Venerdì 6 febbraio, a partire dalle ore 9:00 nella sala Polifunzionale della Città Metropolitana di Cagliari nel Parco di Monte Claro, si svolgerà l’evento conclusivo del percorso di assistenza tecnica nell’ambito del progetto Cohesion for Transition (C4T) della DG REGIO della Commissione Europea. Il progetto intende supportare e rafforzare la capacità delle regioni e delle autorità locali di integrare e implementare gli obiettivi della transizione climatica e ambientale nelle proprie politiche di sviluppo territoriale.
Spiega Matteo Massa, consigliere metropolitano con delega all’ambiente: «In concomitanza con la settimana della Giornata Mondiale delle Zone Umide, con la presentazione dello studio climatico sul compendio di Santa Gilla riparte il percorso verso il Contratto di Laguna, intrapreso dalla Città Metropolitana già dal 2018. Sosteniamo una modalità di gestione territoriale e di fruizione della laguna rispettosa dell'ecosistema lagunare e delle biodiversità e promuoviamo uno sviluppo partecipato e sostenibile sul piano ambientale, sociale ed economico».
 

L’obiettivo specifico del servizio di assistenza tecnica, a cura di Ecorys, è stato affiancare la Città Metropolitana di Cagliari nello svolgimento di un’analisi climatica propedeutica alla finalizzazione del Contratto di laguna per l’area territoriale di Santa Gilla, contribuendo così alla definizione di una strategia territoriale nell’ambito del Contratto, volta a rafforzare la resilienza del territorio rispetto ai cambiamenti climatici.

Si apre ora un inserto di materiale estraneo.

Lemma elem_of_counts (col : list string) v n :
  (v, n) ∈ counts col ↔ v ∈ col ∧ n = Metrics.len (filter (fun x => x = v) col).
Proof.
  unfold counts. rewrite list_elem_of_fmap. split.
  - intros (v' & Heq & Hin). injection Heq as -> ->.
    split; [|done]. exact (proj1 (elem_of_unique col v') Hin).
  - intros [Hin ->]. exists v. split; [done|]. by apply elem_of_unique.
Qed.

Lemma counts_total (col : list string) :
  Metrics.sum_list_Z (counts col).*2 = Metrics.len col.
Proof.
  unfold counts. rewrite <- list_fmap_compose.
  rewrite (list_fmap_ext _
    (fun v => Metrics.sum_list_Z ((fun _ => 1) <$> filter (fun x => id x = v) col))
    (Sidebar.unique col)).
  - rewrite (sum_over_groups (fun _ => 1) id); [by rewrite <- len_as_sum| |].
    + apply NoDup_unique.
    + intros r Hr. by apply elem_of_unique.
  - intros _ v _. simpl. apply len_as_sum.
Qed.

Lemma take_idx_elem_of {A : Type} (values : list A) (ix : list nat) (out : list A) :
  take_idx values ix = Ok out → ∀ x, x ∈ out → x ∈ values.
Proof.
  unfold take_idx. revert out. induction ix as [|i ix IH]; intros out Hok x Hx.
  - injection Hok as <-. by apply elem_of_nil in Hx.
  - cbn [traverse] in Hok.
    destruct (index values i) as [y|e1] eqn:Hy; [|discriminate].
    cbn [mbind result_bind] in Hok.
    destruct (traverse (index values) ix) as [ys|e2] eqn:Hys; [|discriminate].
    cbn [mbind result_bind] in Hok. injection Hok as <-.
    apply elem_of_cons in Hx as [->|Hx].
    + unfold index in Hy. destruct (values !! i) as [y'|] eqn:Hy'; [|discriminate].
      injection Hy as ->. by eapply list_elem_of_lookup_2.
    + by eapply IH.
Qed.

(** Whatever the sort does, what it returns are entries of the Series it
    was given. *)
Lemma sort_values_desc_elem_of {K : Type} (argsort : list Z -> list nat)
    (s out : list (K * Z)) :
  sort_values_desc argsort s = Ok out → ∀ x, x ∈ out → x ∈ s.
Proof.
  unfold sort_values_desc. intros Hok.
  destruct (nargsort_desc argsort s.*2) as [ix|e1]; [|discriminate].
  cbn [mbind result_bind] in Hok. by eapply take_idx_elem_of.
Qed.

(** X13: the counts of a pie or bar chart list every distinct value of
    the column once, with its number of rows, sorted descending by that
    number; every count is positive and together they count every row. *)
Theorem value_counts_spec (argsort : list Z -> list nat) (col : list string) :
  is_argsort (reverse (counts col).*2) (argsort (reverse (counts col).*2)) →
  ∃ out, value_counts argsort col = Ok out ∧
    sorted_desc out ∧
    NoDup out.*1 ∧
    (∀ v n, (v, n) ∈ out ↔ v ∈ col ∧ n = Metrics.len (filter (fun x => x = v) col)) ∧
    (∀ v n, (v, n) ∈ out → 0 < n) ∧
    Metrics.sum_list_Z out.*2 = Metrics.len col.
Proof.
  intros Harg.
  destruct (sort_values_desc_spec argsort _ Harg) as (out & Hout & Hsorted & Hperm).
  exists out. split; [exact Hout|]. split; [exact Hsorted|].
  assert (Hiff : ∀ v n, (v, n) ∈ out ↔
            v ∈ col ∧ n = Metrics.len (filter (fun x => x = v) col)).
  { intros v n. rewrite Hperm. apply elem_of_counts. }
  split; [|split; [exact Hiff|split]].
  - rewrite Hperm, counts_index. apply NoDup_unique.
  - intros v n [Hv ->]%Hiff.
    assert (v ∈ filter (fun x => x = v) col) as Hin by (by apply list_elem_of_filter).
    unfold Metrics.len. destruct (filter _ col); [by apply elem_of_nil in Hin|].
    cbn [length]. lia.
  - rewrite <- counts_total. apply sum_list_Z_Permutation. by rewrite Hperm.
Qed.

(** X14: the daily counts add up to the number of rows: every session is
    counted on exactly one date. *)
Theorem sessions_by_date_total (filtered_df : list Row) :
  Metrics.sum_list_Z (sessions_by_date filtered_df).*2 = Metrics.len filtered_df.
Proof.
  unfold sessions_by_date. rewrite groupby_values.
  rewrite (list_fmap_ext _
    (fun d => Metrics.sum_list_Z
                ((fun _ => 1) <$> filter (fun r => Filter.date (startTime r) = d) filtered_df))
    (group_keys Z.le ((fun r => Filter.date (startTime r)) <$> filtered_df))).
  - rewrite (sum_over_groups (fun _ => 1) (fun r => Filter.date (startTime r)));
      [by rewrite <- len_as_sum| |].
    + apply NoDup_group_keys.
    + intros r Hr. apply elem_of_group_keys, list_elem_of_fmap. eauto.
  - intros _ d _. apply len_as_sum.
Qed.

(** X15: the charts show only what was selected: after filtering, every
    date of the daily series lies in the date range, every device of the
    device chart is a selected device and every type of the type chart a
    selected session type, whatever the sort does. *)
Theorem charts_within_selection df start_date end_date devices session_types :
  ∃ filtered_df,
    Filter.apply_filters df [start_date; end_date] devices session_types = Ok filtered_df ∧
    (∀ d n, (d, n) ∈ sessions_by_date filtered_df → start_date ≤ d ≤ end_date) ∧
    (∀ argsort out v n, device_counts argsort filtered_df = Ok out →
       (v, n) ∈ out → v ∈ devices) ∧
    (∀ argsort out v n, type_counts argsort filtered_df = Ok out →
       (v, n) ∈ out → v ∈ session_types).
Proof.
  eexists. split; [apply apply_filters_filter|].
  set (P := Filter.passes start_date end_date devices session_types).
  split; [|split].
  - intros d n [(r & Hr & <-) _]%elem_of_groupby.
    apply list_elem_of_filter in Hr as [Hp _]. apply Hp.
  - intros argsort out v n Hok Hin.
    apply (sort_values_desc_elem_of _ _ _ Hok), elem_of_counts in Hin as [Hv _].
    apply list_elem_of_fmap in Hv as (r & -> & Hr).
    apply list_elem_of_filter in Hr as [Hp _]. apply Hp.
  - intros argsort out v n Hok Hin.
    apply (sort_values_desc_elem_of _ _ _ Hok), elem_of_counts in Hin as [Hv _].
    apply list_elem_of_fmap in Hv as (r & -> & Hr).
    apply list_elem_of_filter in Hr as [Hp _]. apply Hp.
Qed.
End chart_facts.
(** * MusicBrain: query interpretation and candidate resolution

    A shallow embedding of the decision logic of [test.py] (the MusicBrainz
    retriever) and [test3.py] (the chooser, the deterministic producer check
    and the context builder), with the properties of the design document
    stated and settled against it.

    Conventions of the embedding.
    - A Python [str] is a Rocq [string]; a character is a code point below
      256 (Latin-1).  [str.lower], [str.strip], [in], [str.split] and
      [str.join] are the functions [py_lower], [py_strip], [py_in],
      [py_split1] and [py_join] below.
    - A value decoded from JSON is a [json]; a JSON number is an integer.
    - A Python exception is the outcome [Raise]; the few library behaviours
      that the embedding does not follow (printing or comparing arrays and
      objects) end in the outcome [Unmodelled], never in a made-up value. *)

From Stdlib Require Import Bool Arith ZArith QArith Lia Lqa List.
From Stdlib Require Import Ascii String DecimalString.
Import ListNotations.

Local Close Scope Q_scope.
Local Open Scope nat_scope.
Local Open Scope string_scope.
Local Open Scope bool_scope.

(* ================================================================== *)
(** * Python strings *)
(* ================================================================== *)

Module PyStr.
(** C9: [getTileID] returns the index of the "World" tile when there is one,
    otherwise the index of the "Below Player" tile; where neither layer has a
    tile, which includes every cell outside the map's bounds, it throws; and
    the grid-building loop of [create] completes exactly when every cell of
    the map has a tile on at least one of the two layers. *)
Theorem getTileID_fallback_or_throw (m : Tilemap) :
  (∀ x y t, getTileAt m x y "World" = Some t → getTileID m x y = Ok (index t)) ∧
  (∀ x y t, getTileAt m x y "World" = None →
            getTileAt m x y "Below Player" = Some t →
            getTileID m x y = Ok (index t)) ∧
  (∀ x y, getTileAt m x y "World" = None →
          getTileAt m x y "Below Player" = None →
          getTileID m x y = Throw TypeError) ∧
  (∀ x y, ¬ (0 ≤ x < width m ∧ 0 ≤ y < height m) →
          getTileID m x y = Throw TypeError) ∧
  ((∃ g, buildGrid m = Ok g) ↔
   ∀ x y, 0 ≤ x < width m → 0 ≤ y < height m →
          is_Some (getTileAt m x y "World") ∨
          is_Some (getTileAt m x y "Below Player")).
Proof.
  split; [|split; [|split; [|split]]].
  - intros x y t H. unfold getTileID. by rewrite H.
  - intros x y t H1 H2. unfold getTileID. by rewrite H1, H2.
  - intros x y H1 H2. unfold getTileID. by rewrite H1, H2.
  - intros x y H. unfold getTileID. by rewrite !getTileAt_outside.
  - split.
    + intros [g Hg] x y Hx Hy.
      destruct (buildGrid_covered m g x y Hg Hx Hy) as (_ & t & _ & _ & Ht).
      unfold tileOf in Ht.
      destruct (getTileAt m x y "World"); [left; eauto | right; eauto].
    + intros H. apply buildGrid_total. intros x y Hx Hy. unfold tileOf.
      destruct (H x y Hx Hy) as [[t Ht]|[t Ht]]; rewrite Ht; [eauto|].
      destruct (getTileAt m x y "World"); eauto.
Qed.

Lemma getTileID_fallback_or_throw_witness :
  getTileID Sample.holed 1 1 = Ok 4 ∧
  getTileID Sample.holed 0 0 = Ok 1 ∧
  getTileID Sample.holed 2 1 = Throw TypeError ∧
  getTileID Sample.holed 3 0 = Throw TypeError.
Proof.
  destruct (getTileID_fallback_or_throw Sample.holed)
    as (Hw & Hb & Hn & Ho & _).
  split; [exact (Hw 1 1 Sample.sand eq_refl)|].
  split; [exact (Hb 0 0 Sample.grass eq_refl eq_refl)|].
  split; [exact (Hn 2 1 eq_refl eq_refl)|].
  apply Ho. simpl. lia.
Defined.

La conferenza è articolata in due sessioni che prenderanno il via dopo i saluti istituzionali di Massimo Zedda (Sindaco Città Metropolitana di Cagliari); Gian Luigi Sotgia (Capo di Gabinetto Assessorato della Programmazione, Bilancio, Credito e Assetto del territorio – Regione Autonoma della Sardegna); Elisabetta Neroni (AdG PR FESR – Regione Autonoma della Sardegna); Ioannis Kroustalis (Commissione Europea - DG REGIO) e Marco Pompili (Ecorys - TA lead).
L’iniziativa intende offrire un’occasione di confronto tra istituzioni, tecnici ed esperti per discutere le evidenze emerse e le prospettive future, nonché per approfondire il ruolo degli strumenti e degli approcci – anche a livello europeo – nel supportare il passaggio dalla valutazione climatica alla definizione di azioni operative a scala locale.